The other four council members agreed with Wiener, and Mayor Lester Friedman added that putting a sunset provision on the ordinance might actually encourage further disruptive protests.
“As soon as you put a date certain on there, you can count on people coming in the next day,” Friedman said.
The council also considered five changes to its coronavirus-related urgency ordinance.
Four changes were approved unanimously, but after hours of discussion, the council was unable to come to an agreement on amending the protections for commercial renters.
The council agreed that food delivery services, such as UberEats, Grubhub and Postmates, would only be allowed to charge a fee of 15% on the order, plus an additional 5% for credit card processing, marketing or other uses as long as that 5% fee was already in place. The rules will remain in effect until Aug. 31, similar to the rules adopted by the city of Los Angeles.
“Our office felt that L.A. was a good model, since we are surrounded by L.A.,” Wiener said.
In addition, the council authorized Chavez’s office to use the city’s special event permit program to accommodate outdoor dining for the city’s restaurants, and the council waived the $800 application fee.
The city is also exploring the idea of closing lanes or portions of full streets, such as Canon Drive, to allow more space for pedestrians and outdoor diners, though Laura Biery, marketing and economic sustainability manager for the city, advised the council that the city’s outreach program, Open BH, has shown some pushback from business owners such as retail store operators who are concerned they may lose the curbside pickup spots that have helped their businesses survive the pandemic.
“They really didn’t want to see that go away,” Biery said.
Vice Mayor Robert Wunderlich pointed out that other cities, such as Santa Monica, are already considering closing some streets to car traffic to allow for outdoor dining and pedestrians.
“These are things our neighboring cities are doing. We are falling behind … This is the moment. I don’t want this to take forever to happen,” Wunderlich said.
The council also exempted local stores from having to charge a fee for paper bags, as many businesses are discouraging customers from bringing their reusable bags, and allowed for violations of Los Angeles County health orders to be treated as infractions or administrative citations instead of misdemeanors.
For commercial renters, the discussion, which lasted into the early hours of June 17, was hung up on several issues, including the length of the amnesty period – the time in which all owed rent from previous months can be repaid without any penalty – the length of the repayment period and how much landlords will be able to charge in interest or late fees.
The council also debated how best to force landlords and tenants to meet to see if they can come to an agreement without city help, and if that fails, what role should be played by a mediator or negotiator. The council also debated if the city’s Rent Stabilization Commission should serve as the mediator or if an outside person or agency would help.
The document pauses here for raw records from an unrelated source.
Definition demo_request : request :=
  mkRequest "POST" ["heart"; "Heart"; "toe"] (Some "left") (Some "8").

(** The request is answered with 200; the zone is passed once, in upper
    case, and the unknown value is dropped without a word. *)
Example demo_run :
  generate_slippers (Some demo_keys) (Some demo_keys) demo_world demo_request =
  (mkResponse 200
     (SuccessBody "Generation successful for left foot. Processed zones: HEART"
        "sole_with_spikes_left.ply" "http://localhost/get_stl/sole_with_spikes_left.ply"),
   Some ["python3"; "generate_slippers.py"; "--foot"; "left"; "--input";
         "Shoe_Sole_UK_8_Left.stl"; "--output"; "sole_with_spikes_left.ply"; "HEART"]).
Proof. by vm_compute. Qed.

(** Values that match no key are refused with their list. *)
Example demo_unknown :
  generate_slippers (Some demo_keys) (Some demo_keys) demo_world
    (mkRequest "POST" ["toe"; "heel"] (Some "right") (Some "8")) =
  (error 400 ("None of the selected areas could be mapped to known zones."
              +:+ " Unrecognized values: toe, heel."), None).
Proof. by vm_compute. Qed.

Lemma generate_slippers_command_witness :
  ∃ valid_left valid_right foot zones,
    Some demo_keys = Some valid_left ∧ Some demo_keys = Some valid_right ∧
    (foot = "left" ∨ foot = "right") ∧
    ["python3"; "generate_slippers.py"; "--foot"; "left"; "--input";
     "Shoe_Sole_UK_8_Left.stl"; "--output"; "sole_with_spikes_left.ply"; "HEART"] =
      [python_executable demo_world; "generate_slippers.py"; "--foot"; foot; "--input";
       if decide (foot = "left") then "Shoe_Sole_UK_8_Left.stl"
       else "Shoe_Sole_UK_8_Right.stl";
       "--output"; "sole_with_spikes_" +:+ foot +:+ ".ply"] ++ zones ∧
    zones ≠ [] ∧ NoDup zones ∧
    ∀ z, z ∈ zones → z ∈ (if decide (foot = "left") then valid_left else valid_right).
Proof.
  apply (generate_slippers_command demo_world (Some demo_keys) (Some demo_keys) demo_request).
  by vm_compute.
Defined.

Lemma run_script_failed_witness :
  ∃ details,
    run_script failing_world "left" "sole_with_spikes_left.ply" ["HEART"] ["python3"]
    = error 500 ("Error during generation: " +:+ details) ∧
    (String.length details ≤ 500)%nat ∧
    details = String.substring 0 500
                (if decide ("no matching categories" ≠ "") then "no matching categories"
                 else if decide ("" ≠ "") then "" else "Unknown script error").
Proof.
  apply (run_script_failed failing_world "left" "sole_with_spikes_left.ply" ["HEART"]
           ["python3"] 1 "" "no matching categories").
  reflexivity.
Defined.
“If the parties do not want to talk, the mediators can talk until they’re green … The enforcement of this needs to be in the ordinance, not on the mediator,” Gold said.
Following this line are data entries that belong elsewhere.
(* ===== verification/Cli.v ===== *)
(** * The command line of the generator

    [generate_slippers.py] lines 12-17: the parser with its three options
    and its list of zones, and [parser.parse_args()].  The parser is the
    one of Python's standard library; what it does with a command line
    is modelled here from its rules, for the four arguments of lines
    13-16 and the [-h]/[--help] option every parser has:

    - [parse_optional] sorts one argument: a positional argument, an
      option (written in full, abbreviated to a prefix that fits one
      option only, or joined to its value by [=]), or an option the
      parser does not know.  An argument that looks like a negative
      number or holds a space is positional;
    - [classify] sorts the command line up to the first [--], after
      which everything is positional;
    - [consume] reads the arguments from the left: an option takes the
      argument after it as its value, [--foot] refuses a value that is
      not one of its choices, the first run of positional arguments is
      the list of zones and a later one is left over;
    - [conclude] refuses a command line with arguments left over or
      without [--foot] or [--input].

    [parse_args] gives the arguments, or the way the process ends
    instead: with status 2 after a message on the standard error
    ([Usage]), or with status 0 after the help text ([HelpPrinted]).
    One more result is a namespace the script cannot use
    ([ParsedList]): the parser drops the first [--] among the arguments
    of every action, so [--foot=--] and [--input=--] store an empty
    list, on which line 19 or line 25 raises.

    The rules are those of [Lib/argparse.py] of CPython 3.11
    ([_parse_optional], [_get_option_tuples], [_parse_known_args],
    [_get_values]).  Later versions of the library differ on command
    lines that [app.py] never builds: a cluster of single dash options
    after [-h], a value [--] joined by [=], and an ambiguous
    abbreviation that follows [--help].  Strings are strings of bytes
    and digits are the ten ASCII digits; the parser of Python also
    takes the decimal digits of other scripts for digits. *)

From stdpp Require Import strings list sets.
From Stdlib Require Import Ascii.
From S2P Require Import Prelude.
Local Open Scope string_scope.
Local Open Scope list_scope.

(** ** The arguments, lines 13-17 *)

(** [args]: [--foot] is one of [left] and [right], [--input] is required,
    [--output] may be missing, the zones may be none. *)
Record args : Type := mkArgs {
  args_foot : string;
  args_input : string;
  args_output : option string;
  args_zones : list string
}.

(** The actions of the parser: the help and the three options that
    store one value. *)
Inductive action : Type := Help | Foot | Input | Output.

#[global] Instance action_eq_dec : EqDecision action.
Proof. solve_decision. Defined.

(** The option strings of the parser, in the order in which they were
    added. *)
Definition option_string_actions : list (string * action) :=
  [("-h", Help); ("--help", Help); ("--foot", Foot); ("--input", Input); ("--output", Output)].

(** Line 13, [choices]. *)
Definition choices : list string := ["left"; "right"].

(** How [parse_args] ends. *)
Inductive parse_result : Type :=
| Parsed (a : args)
| ParsedList
| Usage
| HelpPrinted.

(** ** Strings *)

(** An argument that does not start with a dash. *)
Definition plain (s : string) : Prop := String.prefix "-" s = false.

#[global] Instance plain_dec s : Decision (plain s).
Proof. unfold plain. apply _. Defined.

(** [s.split(c, 1)] when [c] occurs in [s]. *)
Fixpoint partition_at (c : ascii) (s : string) : option (string * string) :=
  match s with
  | EmptyString => None
  | String x rest =>
      if decide (x = c) then Some (EmptyString, rest)
      else (λ p, (String x p.1, p.2)) <$> partition_at c rest
  end.

Definition is_digit (c : ascii) : bool :=
  (48 <=? nat_of_ascii c)%nat && (nat_of_ascii c <=? 57)%nat.

(** What is left of [s] after its leading digits. *)
Fixpoint skip_digits (s : string) : string :=
  match s with
  | EmptyString => EmptyString
  | String c rest => if is_digit c then skip_digits rest else s
  end.

(** [\d+$]: one digit or more up to the end, which may be a last line
    feed. *)
Definition digits_to_end (s : string) : bool :=
  bool_decide (skip_digits s ≠ s) &&
  bool_decide (skip_digits s = "" ∨ skip_digits s = String "010" "").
“I don’t think anybody wants us to be involved in their business. I don’t think the tenants want us to be, nor the landlords. The goal here is to have them work it out,” Councilwoman Lili Bosse added.
The commercial lease discussion has been ongoing since the coronavirus pandemic first impacted the area in March. Last month, the council discussed the topic at length before deciding that Wiener would further refine the draft language for the ordinance and the topic would be discussed at the June 2 meeting, which was then canceled after looting and clashes with police occurred during the largely peaceful Black Lives Matter protests on May 30.
With concerns for the late hour and lack of progress on the discussions, the council decided to resume the commercial lease protections tonight, June 18, at 7:30 p.m.
“I’m really concerned that we’re doing this at this hour … It’s nearly 1 o’clock in the morning, and this is too important,” Bosse said.